Objective: This study determined the CMV-specific immune response in patients with JIA and age-matched HD using in vitro blockade of Interleukin-6(IL-6) and tumour-necrosis-factor-alpha(TNFalpha).
Methods: Peripheral blood mononuclear cells (PBMCs) and serum samples were obtained from 5 JIA patients in clinical remission on medication with non-steroidal anti-rheumatic drugs and 4 HD. CMV-specific IFNgamma-production was determined by ELISPOT following stimulation with CMV-antigens (CMVpp65,CMV-IE) in combination with monoclonal antibodies against IL-6 and TNFalpha. Results were expressed in spot forming units (SFU)/1000000 cells.
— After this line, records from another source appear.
(* ===== verification/Printf.v ===== *)
(** * Formatted output of user programs: [printf.c]

    What is written to the descriptor is a list of bytes.  A variable argument
    is a 32-bit word, or a pointer to a string ([None] for a null pointer). *)
From S2P Require Import Prelude Cstring.

Definition putc (out : list Z) (c : Z) : list Z := out ++ [u8 c].

(** [digits[d]]. *)
Definition digit (d : Z) : Z := if d <? 10 then 48 + d else 55 + d.

(** The digits of [x], least significant first, as the loop stores them in
    [buf]. *)
Fixpoint digits_loop (fuel : nat) (x base : Z) : option (list Z) :=
  match fuel with
  | O => None
  | S fuel' =>
      let d := digit (x mod base) in
      let x' := x / base in
      if x' =? 0 then Some [d] else (fun r => d :: r) <$> digits_loop fuel' x' base
  end.

(** [printint(fd, xx, base, sgn)]: [xx] is the argument as an [int], [x] the
    [uint] that is printed.  [None] stands for a write beyond [buf[16]]. *)
Definition printint (out : list Z) (xx base : Z) (sgn : bool) : option (list Z) :=
  let neg := sgn && (xx <? 0) in
  let x := if neg then u32 (- xx) else u32 xx in
  ds ← digits_loop 16 x base;
  let buf := if neg then ds ++ [45] else ds in
  if (length buf <=? 16)%nat then Some (foldl putc out (rev buf)) else None.

Inductive parg : Type := PInt (v : Z) | PStr (s : option (list Z)).

(** The loop over the format; [pct] is [state == '%'].  [None]: an argument
    is missing or of the wrong type. *)
Fixpoint printf_loop (out fmt : list Z) (pct : bool) (ap : list parg) : option (list Z) :=
  match fmt with
  | [] => Some out
  | c :: fmt' =>
      if negb pct then
        if c =? 37 then printf_loop out fmt' true ap
        else printf_loop (putc out c) fmt' false ap
      else if c =? 100 then
        match ap with
        | PInt v :: ap' => out' ← printint out (s32 v) 10 true; printf_loop out' fmt' false ap'
        | _ => None
        end
      else if (c =? 120) || (c =? 112) then
        match ap with
        | PInt v :: ap' => out' ← printint out (s32 v) 16 false; printf_loop out' fmt' false ap'
        | _ => None
        end
      else if c =? 115 then
        match ap with
        | PStr s :: ap' =>
            let s := match s with Some s => s | None => [40; 110; 117; 108; 108; 41] end in
            printf_loop (foldl putc out s) fmt' false ap'
        | _ => None
        end
      else if c =? 99 then
        match ap with
        | PInt v :: ap' => printf_loop (putc out v) fmt' false ap'
        | _ => None
        end
      else if c =? 37 then printf_loop (putc out c) fmt' false ap
      else printf_loop (putc (putc out 37) c) fmt' false ap
  end.

Definition printf (fmt : list Z) (ap : list parg) : option (list Z) := printf_loop [] fmt false ap.

(** ** Numerals *)

(** The value of a numeral, most significant digit first. *)
Definition digit_value (c : Z) : Z := if c <? 58 then c - 48 else c - 55.
Definition numeral_value (base : Z) (ds : list Z) : Z := foldl (fun v c => v * base + digit_value c) 0 ds.

Definition is_digit (base c : Z) : Prop := 0 <= digit_value c < base /\ (48 <= c <= 57 \/ 65 <= c <= 70).

Lemma digit_ok base d : 0 <= d < base -> base <= 16 -> is_digit base (digit d) /\ digit_value (digit d) = d.
Proof. intros. unfold is_digit, digit, digit_value. zcase; lia. Qed.

Lemma numeral_snoc base ds c : numeral_value base (ds ++ [c]) = numeral_value base ds * base + digit_value c.
Proof. unfold numeral_value. by rewrite foldl_app. Qed.

(** The canonical numeral of [x]: its digits have the value [x], and it has
    no leading zero unless it is 0 itself. *)
Record numeral (base x : Z) (ds : list Z) : Prop := {
  nu_value : numeral_value base ds = x;
  nu_digits : Forall (is_digit base) ds;
  nu_lead : ds = [48] \/ (ds <> [] /\ head ds <> Some 48)
}.

Lemma digits_loop_ok base fuel : forall x k, 2 <= base <= 16 -> 0 <= x -> x < base ^ Z.of_nat k -> (0 < k <= fuel)%nat ->
  exists ds, digits_loop fuel x base = Some ds /\ numeral base x (rev ds) /\ (length ds <= k)%nat.
Proof.
  induction fuel as [|fuel IH]; intros x k Hb Hx Hlt Hf; [lia|].
  cbn [digits_loop]. cbv zeta.
  pose proof (Z.mod_pos_bound x base ltac:(lia)) as Hm.
  destruct (digit_ok base (x mod base)) as [Hd Hv]; [lia..|].
  pose proof (Z.div_mod x base ltac:(lia)) as Hdm.
  destruct (Z.eqb_spec (x / base) 0) as [Hz|Hz].
  - exists [digit (x mod base)]. split; [done|]. split; [|simpl; lia]. rewrite Hz, Z.mul_0_r, Z.add_0_l in Hdm.
    cbn [rev app]. constructor.
    + unfold numeral_value. cbn [foldl]. rewrite Hv. lia.
    + by constructor.
    + destruct (decide (x = 0)) as [->|Hne]; [left; by rewrite Z.mod_0_l by lia|].
      right. split; [done|]. intros [= H0]. rewrite H0 in Hv. change (digit_value 48) with 0 in Hv. lia.
  - destruct k as [|k]; [lia|]. assert (x / base < base ^ Z.of_nat k) as Hq.
    { apply Z.div_lt_upper_bound; [lia|]. rewrite Nat2Z.inj_succ, Z.pow_succ_r in Hlt by lia. done. }
    assert (0 <= x / base) as Hq0 by (apply Z.div_pos; lia).
    destruct k as [|k]; [simpl in Hq; lia|].
    destruct (IH (x / base) (S k)) as (ds & -> & [Hval Hds Hlead] & Hl); [done..|lia|].
    exists (digit (x mod base) :: ds). split; [done|]. split; [|simpl in *; lia]. cbn [rev].
    constructor.
    + rewrite numeral_snoc, Hval, Hv. lia.
    + apply Forall_app. split; [done|]. by constructor.
    + right. split; [by intros ?%app_nil_r_inv || (intros H; destruct (rev ds); done)|].
      destruct Hlead as [H|[H1 H2]].
      * rewrite H in Hval. change (numeral_value base [48]) with (0 * base + 0) in Hval. lia.
      * destruct (rev ds); done.
Qed.

Lemma putc_all out l : Forall is_byte l -> foldl putc out l = out ++ l.
Proof.
  intros Hl. revert out. induction Hl as [|c l Hc Hl IH]; intros out; simpl; [by rewrite app_nil_r|].
  rewrite IH. unfold putc, u8. rewrite Z.mod_small by done. by rewrite <-app_assoc.
Qed.

Lemma digits_bytes base ds : Forall (is_digit base) ds -> Forall is_byte ds.
Proof. intros H. eapply Forall_impl; [exact H|]. intros c [_ Hc]. unfold is_byte. lia. Qed.

Lemma printint_ok out xx base sgn :
  (base = 10 \/ base = 16) -> -2147483648 <= xx < 2147483648 ->
  exists ds, numeral base (if sgn && (xx <? 0) then - xx else u32 xx) ds /\
    printint out xx base sgn = Some (out ++ (if sgn && (xx <? 0) then [45] else []) ++ ds).
Proof.
  intros Hb Hx. unfold printint. cbv zeta. set (neg := sgn && (xx <? 0)).
  assert ((if neg then u32 (- xx) else u32 xx) = if neg then - xx else u32 xx) as ->.
  { destruct neg eqn:Hn; [|done]. unfold u32. apply andb_true_iff in Hn as [_ Hn]. apply Z.ltb_lt in Hn.
    by rewrite Z.mod_small by lia. }
  set (x := if neg then - xx else u32 xx).
  assert (0 <= x < 4294967296) as Hx'.
  { unfold x. destruct neg eqn:Hn; [apply andb_true_iff in Hn as [_ Hn]; apply Z.ltb_lt in Hn; lia|].
    apply Z.mod_pos_bound. lia. }
  destruct (digits_loop_ok base 16 x 10) as (ds & -> & Hnum & Hlen); [lia..| |lia|].
  { destruct Hb as [->| ->]; simpl; lia. }
  cbn [mbind option_bind]. exists (rev ds). split; [exact Hnum|].
  assert (length (if neg then ds ++ [45%Z] else ds) <= 16)%nat as Hl by (destruct neg; rewrite ?length_app; simpl; lia).
  apply Nat.leb_le in Hl. rewrite Hl. f_equal. pose proof (digits_bytes _ _ (nu_digits _ _ _ Hnum)) as Hbytes.
  destruct neg; [|by rewrite putc_all]. rewrite rev_app_distr. cbn [rev app]. rewrite putc_all; [done|].
  constructor; [unfold is_byte; lia|done].
Qed.

(** ** Formats *)

(** The directives of a format, as they are spelled and as they are printed. *)
Inductive directive : Type :=
| DLit (c : Z) | DDec (v : Z) | DHex (v : Z) | DPtr (v : Z) | DStr (s : option (list Z)) | DChr (v : Z) | DPct.

Definition spell (d : directive) : list Z :=
  match d with
  | DLit c => [c] | DDec _ => [37; 100] | DHex _ => [37; 120] | DPtr _ => [37; 112]
  | DStr _ => [37; 115] | DChr _ => [37; 99] | DPct => [37; 37]
  end.
Definition args (d : directive) : list parg :=
  match d with
  | DDec v | DHex v | DPtr v | DChr v => [PInt v]
  | DStr s => [PStr s]
  | DLit _ | DPct => []
  end.
Definition good_directive (d : directive) : Prop :=
  match d with
  | DLit c => is_byte c /\ c <> 37
  | DStr (Some s) => Forall is_byte s
  | _ => True
  end.

(** What a directive prints. *)
Definition printed (d : directive) (out : list Z) : Prop :=
  match d with
  | DLit c => out = [c]
  | DDec v => exists ds, numeral 10 (Z.abs (s32 v)) ds /\ out = (if s32 v <? 0 then [45] else []) ++ ds
  | DHex v | DPtr v => numeral 16 (u32 v) out
  | DStr s => out = from_option id [40; 110; 117; 108; 108; 41] s
  | DChr v => out = [u8 v]
  | DPct => out = [37]
  end.

Lemma numeral_abs base v ds :
  numeral base (if v <? 0 then - v else u32 v) ds -> -2147483648 <= v < 2147483648 -> numeral base (Z.abs v) ds.
Proof.
  intros H Hv. replace (Z.abs v) with (if v <? 0 then - v else u32 v); [done|].
  zcase; [lia|]. unfold u32. rewrite Z.mod_small; lia.
Qed.

(** [printf] of a format of plain characters and the directives d, x, p,
    s, c and % with arguments of the right kinds prints the concatenation of
    the directives' renderings in order: numbers as canonical numerals (the
    most negative integer included, and never beyond the 16-byte buffer),
    null strings as (null). *)
Theorem printf_spec ds :
  Forall good_directive ds ->
  exists outs, Forall2 printed ds outs /\ printf (concat (spell <$> ds)) (concat (args <$> ds)) = Some (concat outs).
Proof.
  intros Hds. unfold printf. change (concat ?outs) with ([] ++ concat outs).
  enough (forall out, exists outs, Forall2 printed ds outs /\
    printf_loop out (concat (spell <$> ds)) false (concat (args <$> ds)) = Some (out ++ concat outs)) as H by apply H.
  induction Hds as [|d ds Hd Hds IH]; intros out.
  { exists []. split; [constructor|]. simpl. by rewrite app_nil_r. }
  assert (Hgo : forall o, printed d o -> printf_loop out (concat (spell <$> d :: ds)) false (concat (args <$> d :: ds)) =
            printf_loop (out ++ o) (concat (spell <$> ds)) false (concat (args <$> ds)) ->
          exists outs, Forall2 printed (d :: ds) outs /\
            printf_loop out (concat (spell <$> d :: ds)) false (concat (args <$> d :: ds)) = Some (out ++ concat outs)).
  { intros o Ho Hstep. destruct (IH (out ++ o)) as (outs & Hf & Hr). exists (o :: outs). split; [by constructor|].
    rewrite Hstep, Hr. simpl. by rewrite app_assoc. }
  destruct d as [c|v|v|v|s|v|]; cbn [spell args] in *.
  - destruct Hd as [Hb Hn]. apply (Hgo [c]); [done|]. cbn. apply Z.eqb_neq in Hn. rewrite Hn.
    unfold putc, u8. by rewrite Z.mod_small.
  - destruct (printint_ok out (s32 v) 10 true) as (n & Hn & Hr); [by left|apply s32_range|]. cbn [andb] in *.
    apply (Hgo ((if s32 v <? 0 then [45] else []) ++ n)).
    + exists n. split; [|done]. apply numeral_abs; [done|apply s32_range].
    + cbn -[printint s32]. by rewrite Hr.
  - destruct (printint_ok out (s32 v) 16 false) as (n & Hn & Hr); [by right|apply s32_range|]. cbn [andb] in *.
    rewrite u32_s32 in Hn. apply (Hgo n); [done|]. cbn -[printint s32]. by rewrite Hr.
  - destruct (printint_ok out (s32 v) 16 false) as (n & Hn & Hr); [by right|apply s32_range|]. cbn [andb] in *.
    rewrite u32_s32 in Hn. apply (Hgo n); [done|]. cbn -[printint s32]. by rewrite Hr.
  - apply (Hgo (from_option id [40; 110; 117; 108; 108; 41] s)); [done|]. cbn.
    rewrite putc_all; [by destruct s|]. destruct s; [done|]. repeat constructor; unfold is_byte; lia.
  - by apply (Hgo [u8 v]).
  - by apply (Hgo [37]).
Qed.

(** The format %d: %s%% with the most negative integer and a null string. *)
Lemma printf_spec_witness :
  printf [37; 100; 58; 32; 37; 115; 37; 37] [PInt 2147483648; PStr None] =
    Some [45; 50; 49; 52; 55; 52; 56; 51; 54; 52; 56; 58; 32; 40; 110; 117; 108; 108; 41; 37] /\
  exists outs, Forall2 printed [DDec 2147483648; DLit 58; DLit 32; DStr None; DPct] outs /\
    printf [37; 100; 58; 32; 37; 115; 37; 37] [PInt 2147483648; PStr None] = Some (concat outs).
Proof.
  split; [vm_compute; reflexivity|].
  apply (printf_spec [DDec 2147483648; DLit 58; DLit 32; DStr None; DPct]).
  repeat constructor; discriminate.
Defined.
Results: CMV-seropositive JIA patients showed a significant higher number of IFNgamma-producing effector T-cells (CD4+CD45RA-CD28-) (39.03%) than CMV-seronegative JIA patients (16.55%). No differences were found in the IFNgamma-production between HD and JIA in the presence of anti-TNFalpha (JIA:27.8% vs. HD:27.3%), but a trend to lower IFNgamma-production by anti-IL-6 (JIA:13.3% vs. HD:35.0%). Within the JIA group, the IFNgammma-production following CMVpp65 stimulation was slightly lower in the presence of anti-IL-6 (CMVpp65:25.6% vs. CMVpp65+anti-IL-6:13.3.%) but not affected by anti-TNFalpha (CMVpp65:25.56% vs. CMVpp65+anti-TNFalpha:27. 8%).
Conclusion: Our preliminary findings did not reveal a significantly altered immune response in JIA patients against CMV in vitro. However, long-term aspects of chronic stimulation of the T-cell immune system by CMV as known from healthy elderly persons resulting in exhaustion of CD28- T-cells may follow in older age.